Momenteel ligt het zwaartepunt qua zorgvragen bij de vele kwetsbare echtparen. 

Hun verhalen zijn vaak hartverscheurend.

Het is nog vroeg als ik haar bel en als ik tegen haar zeg dat ik een plekje voor haar echtgenoot heb slaakt ze een zucht. ‘O wat fijn’, verzucht ze. Vervolgens begint ze te huilen. Ze verontschuldigt zich voor haar tranen. Ik druk haar op het hart dat ze vooral geen excuses hoeft te maken, ik denk dat ik haar dilemma begrijp.

‘We zijn dit jaar 65 jaar getrouwd maar het zorgen voor hem valt me de laatste maanden zo zwaar. Ik kan niet meer en dat vind ik erg. Dus ik ben opgelucht dat er een plekje is voor hem, fijn dichtbij zodat ik elke dag langs kan gaan. En dat het zwaartepunt van die zorg niet meer bij mij ligt lucht me op. Maar ons afscheid maakt me verdrietig. Ik mag hem toch nog weleens mee naar huis nemen om samen thuis koffie te drinken’?

Ik druk haar op het hart dat het natuurlijk allemaal nog gewoon kan.

Kind

We praten een poosje. Ik laat haar vertellen, over vroeger, over de kinderen en hoe ze er toch vooral alleen voorstaat omdat één kind in Spanje en het andere kind in Limburg woont. En dat zij ook al op leeftijd is. Hoe vaak hij tijdens de donkere nacht wakker wordt en niet begrijpt wat zij hem wil zeggen. Dat het al haar energie kost om hem dan weer in bed te krijgen. Als hij eenmaal weer ligt, slaapt hij vaak binnen vijf minuten, zij ligt vervolgens uren te malen, haar zorgen en angsten spoken nog luidkeels door haar hoofd.

En soms wil hij gewoon niet meer terug in bed. Dan is ze de halve nacht in de weer om hem het uit te leggen dat het nacht is, dat ze nog geen boodschappen kunnen doen of dat het nog lang geen tijd is voor een ontbijt. Of voor dat wassen en aankleden.

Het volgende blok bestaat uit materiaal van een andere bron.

(* ===== verification/AuthCache.v ===== *)
(** * Emailed codes and login challenges ([pkg/platform/authcache/redis.go])

    A code lives in a hash of Redis under the digest of the mailbox: the
    digest of the code, an identifier and the number of wrong guesses.  A
    challenge is a hash with its user, version and number of attempts.  Every
    operation is one Lua script.  The keyed digest, the random source, the
    clock and the error of the caller's context are parameters. *)
From S2P Require Import Prelude GoStrings Strconv Redis RedisKeys IamSQL Iam.

(** ** The scripts *)
Section Scripts.
Context {S : Type} `{RedisKeys S}.

(** [math.ceil(ms / 1000)] *)
Definition ceil_seconds (ms : Z) : Z := - ((- ms) / 1000).

(** One turn of the loop over the two limits. *)
Definition limit_step (key : string) (limit retry : Z) : M S Z :=
  count ← redis_call (INCR key);
  _ ← when (count =? 1) (_ ← redis_call (EXPIRE key 3600); mret tt);
  if limit <? count
  then ttl ← redis_call (PTTL key); mret (Z.max retry (ceil_seconds ttl))
  else mret retry.

(** The seconds to wait, or 0 when the code is stored.
    @src pkg/platform/authcache/redis.go:45-58 issueScript *)
Definition issueScript (key cooldown emailLimit ipLimit digest id : string) (perEmail perIP : Z) : M S Z :=
  retry ← limit_step emailLimit perEmail 0;
  retry ← limit_step ipLimit perIP retry;
  ttl ← redis_call (PTTL cooldown);
  let retry := Z.max retry (ceil_seconds ttl) in
  if 0 <? retry then mret retry
  else
    _ ← redis_call (SET_EX cooldown "1" 60);
    _ ← redis_call (HSET key [("digest", digest); ("id", id); ("errors", "0")]);
    _ ← redis_call (EXPIRE key 600);
    mret 0.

Veel echtparen krijgen dit soort uitdagingen voor hun kiezen. Soms kan samenwonen eenvoudigweg niet meer, dat wat ze het allerliefste van de hele wereld wensen, maar is er geen mogelijkheid om samen te blijven. Of geen plek.

Ik vind het hartverscheurend dat je op die oude dag, na een lang en vaak gelukkig huwelijksleven, die laatste jaren noodgedwongen apart van elkaar moet leven.

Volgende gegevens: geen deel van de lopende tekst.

(** A recovery code is accepted once. *)
Lemma credential_single_use_witness :
  let run := store_ConsumeCredential true Example.clock (fun s => s) (uuid_text Example.admin_id) "chal" 7 (-1) "h1" in
  exists w1, run Example.world = (Ok tt, w1) /\ is_ok (run w1).1 = false.
Proof.
  intros run. exists (run Example.world).2. split; [vm_compute; reflexivity|].
  destruct (credential_single_use true Example.clock (fun s => s) (uuid_text Example.admin_id) "chal" 7 (-1) "h1"
           Example.world (run Example.world).2) as [_ Hdead]; [vm_compute; reflexivity|].
  destruct (Hdead [] "chal" (-1) "h1" (mkSecurityState (mkSecuritySettings None "totp" false 0) 0 None None None 0 []))
    as [Hd _].
  exact Hd.
Defined.

(** After a password reset the version the challenge was issued at is dead. *)
Lemma password_change_revokes_witness :
  let run := store_UpdateUserPassword true (uuid_text Example.admin_id) "new hash" in
  exists w1, run Example.world = (Ok tt, w1) /\
    exists u y, users (pg_tables w1) !! u = Some y /\ u_PasswordHash y = "new hash".
Proof.
  intros run. exists (run Example.world).2. split; [vm_compute; reflexivity|].
  destruct (password_change_revokes true Example.clock (fun s => s) (uuid_text Example.admin_id) "new hash"
    Example.world (run Example.world).2) as (u & y & s' & _ & Hy & Hh & _); [vm_compute; reflexivity|].
  exists u, y. exact (conj Hy Hh).
Defined.

Lemma Register_obeys_policy_witness :
  let input := mkCreateUserInput "bob@example.com" "bob" "hash" "" in
  let run := store_Register true Example.clock input (Some (mkCodeReceipt "code-1" Hour)) in
  exists usr w', run Example.world = (Ok usr, w') /\
    registered input true Example.db (pg_tables w') usr /\
    is_ok (store_Register true Example.clock (mkCreateUserInput "eve@evil.com" "eve" "hash" "")
             (Some (mkCodeReceipt "code-2" Hour)) Example.world).1 = false.
Proof.
  intros input run.
  destruct (run Example.world) as [[usr|e|] w'] eqn:E; [|vm_compute in E; discriminate E..].
  exists usr, w'. split; [done|]. split; [|vm_compute; reflexivity].
  destruct (Register_obeys_policy true Example.clock input (Some (mkCodeReceipt "code-1" Hour)) Example.world w' usr)
    as (_ & _ & Hreg); [exact Example.db_wf|exact E|exact Hreg].
Defined.
(** What grants a permission.  A required permission is granted exactly
    when it is not empty and the list holds it, or [*], or [module:*] for the
    module before its first colon; a module's wildcard grants nothing of
    another module, and nothing to a name without a colon. *)
Theorem HasPermission_spec granted required :
  HasPermission granted required = true <->
  required <> "" /\ exists p, p ∈ granted /\
    (p = "*" \/ p = required \/
     exists module action, required = module +:+ ":" +:+ action /\ (":"%char ∉ bytes module) /\
                           p = module +:+ ":*").
Proof.
  unfold HasPermission. destruct (is_empty required) eqn:He.
  { apply is_empty_true in He as ->. split; [done|by intros [? _]]. }
  apply is_empty_false in He. destruct (Cut required ":") as [[m a] found] eqn:Hcut.
  rewrite existsb_exists. setoid_rewrite <- list_elem_of_In. split.
  - intros (p & Hp & Hb). split; [done|]. exists p. split; [done|].
    apply orb_prop in Hb as [Hb|Hb]; [apply orb_prop in Hb as [ ->%String.eqb_eq | ->%String.eqb_eq ]; auto|].
    apply andb_prop in Hb as [-> ->%String.eqb_eq]. right; right.
    apply Cut_found in Hcut as [? ?]. by exists m, a.
  - intros (_ & p & Hp & [ -> | [ -> | (m' & a' & Hr & Hm & ->) ] ]); eexists; (split; [exact Hp|]).
    + done.
    + by rewrite String.eqb_refl, orb_true_r.
    + rewrite (Cut_spec _ _ _ Hm Hr) in Hcut. injection Hcut as <- _ <-.
      by rewrite String.eqb_refl, !orb_true_r.
Qed.

(** ** Identifier lists *)
Lemma normalized_loop_spec values seen result :
  (forall x, x ∈ seen <-> x ∈ result) -> NoDup result ->
  match normalized_loop values seen result with
  | Ok ids => NoDup ids /\ Forall (fun v => TrimSpace v <> "") values /\
      (exists added, ids = result ++ added) /\
      forall x, x ∈ ids <-> x ∈ result \/ x ∈ map TrimSpace values
  | Err e => e = ErrInvalidUserInput /\ Exists (fun v => TrimSpace v = "") values
  | Panic => False
  end.
Proof.
  revert seen result. induction values as [|v values IH]; intros seen result Hseen Hnd; cbn [normalized_loop].
  { split_and!; [done|constructor|exists []; by rewrite app_nil_r|].
    intros x. simpl. rewrite elem_of_nil. tauto. }
  destruct (is_empty (TrimSpace v)) eqn:He.
  { apply is_empty_true in He. split; [done|by left]. }
  apply is_empty_false in He. case_bool_decide as Hin.
  - specialize (IH seen result Hseen Hnd). destruct (normalized_loop values seen result) as [ids|e|]; [| |done].
    + destruct IH as (? & ? & ? & Hx). split_and!; [done|by constructor|done|].
      intros x. rewrite Hx. cbn [map]. rewrite elem_of_cons. apply Hseen in Hin.
      split; [tauto|]. intros [?|[->|?]]; tauto.
    + destruct IH. split; [done|by right].
  - assert (TrimSpace v ∉ result) as Hnew by by rewrite <- Hseen.
    assert (forall x, x ∈ {[ TrimSpace v ]} ∪ seen <-> x ∈ result ++ [TrimSpace v]) as Hseen'.
    { intros x. rewrite elem_of_union, elem_of_app, Hseen, elem_of_singleton, elem_of_cons, elem_of_nil. tauto. }
    assert (NoDup (result ++ [TrimSpace v])) as Hnd'.
    { apply NoDup_app. split_and!; [done| |apply NoDup_singleton].
      intros x Hx [->|Hn]%elem_of_cons; [done|by apply elem_of_nil in Hn]. }
    specialize (IH _ _ Hseen' Hnd'). destruct (normalized_loop values _ _) as [ids|e|]; [| |done].
    + destruct IH as (? & ? & (added & ->) & Hx).
      split_and!; [done|by constructor|exists (TrimSpace v :: added); by rewrite <- app_assoc|].
      intros x. rewrite Hx. cbn [map]. rewrite elem_of_app, !elem_of_cons, elem_of_nil. tauto.
    + destruct IH as [? ?]. split; [done|by right].
Qed.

Deze meneer verhuisde een week erna na een eigen appartement. Twee dagen later kreeg hij een hersenbloeding en overleed. Zij moest twee keer afscheid van hem nemen binnen 48 uur. 

Ik geef het je te doen op je oude dag.

Cirkel is rond

Toen mijn dochters nog mini-mensjes waren werkte ik alleen tijdens de nacht, kinderopvang was toen ook al een ingewikkelde zaak. In diezelfde periode overleed een dierbare oom van mij. Hij nam afscheid van zijn jonge gezin in de geborgenheid van zijn eigen huis. En dat maakte diepe indruk op mij. Die vorm van zorg wilde ik ook graag verlenen. Waakzorg is in mijn ogen een prachtige, bijzondere en zeer waardevolle vorm van zorgverlening. Het zorgt ervoor dat mensen in de geborgenheid van hun eigen huis kunnen sterven als die wens er is.

Temidden van alles wat zo vertrouwd is, en waar ze zo van houden.

Als zorgverlener is die vorm van ‘zorgen voor’ pittig. Zo ervaarde ik dat tenminste, want ik legde er een groot deel van mezelf in. Ik hoopte vooral altijd dat ik de juiste balans had gevonden, tussen dichtbij zijn waar nodig en voldoende ruimte geven aan de naasten, tijdens dat hele proces.

En soms hoor je pas jaren na dato dat je het goed hebt gedaan.

In dit geval ruim twintig jaar na dato.

Ik waakte al die jaren geleden bij mijn voormalige overbuurman, de vader van mijn lagere schoolvriendinnetje. Ik was er als meisje kind aan huis. En toen stond ik daar ineens als zorgprofessional. Ik moest zoeken naar die kwetsbare balans van dichtbij en voldoende ruimte geven. En zag hun intense verdriet en de wanhoop van dat veel te vroege afscheid, bij mensen die mij zo dierbaar waren.

Na zijn overlijden reed ik naar huis, in de stilte van de nacht, terwijl mijn zorghart shocking klem zat in mijn keel. Wegslikken hielp niet dus jankte ik gewoon maar een potje. Daarna heb ik me jarenlang afgevraagd of ik het goed had gedaan, of ik genoeg was. Professioneel genoeg in een situatie die zo persoonlijk was.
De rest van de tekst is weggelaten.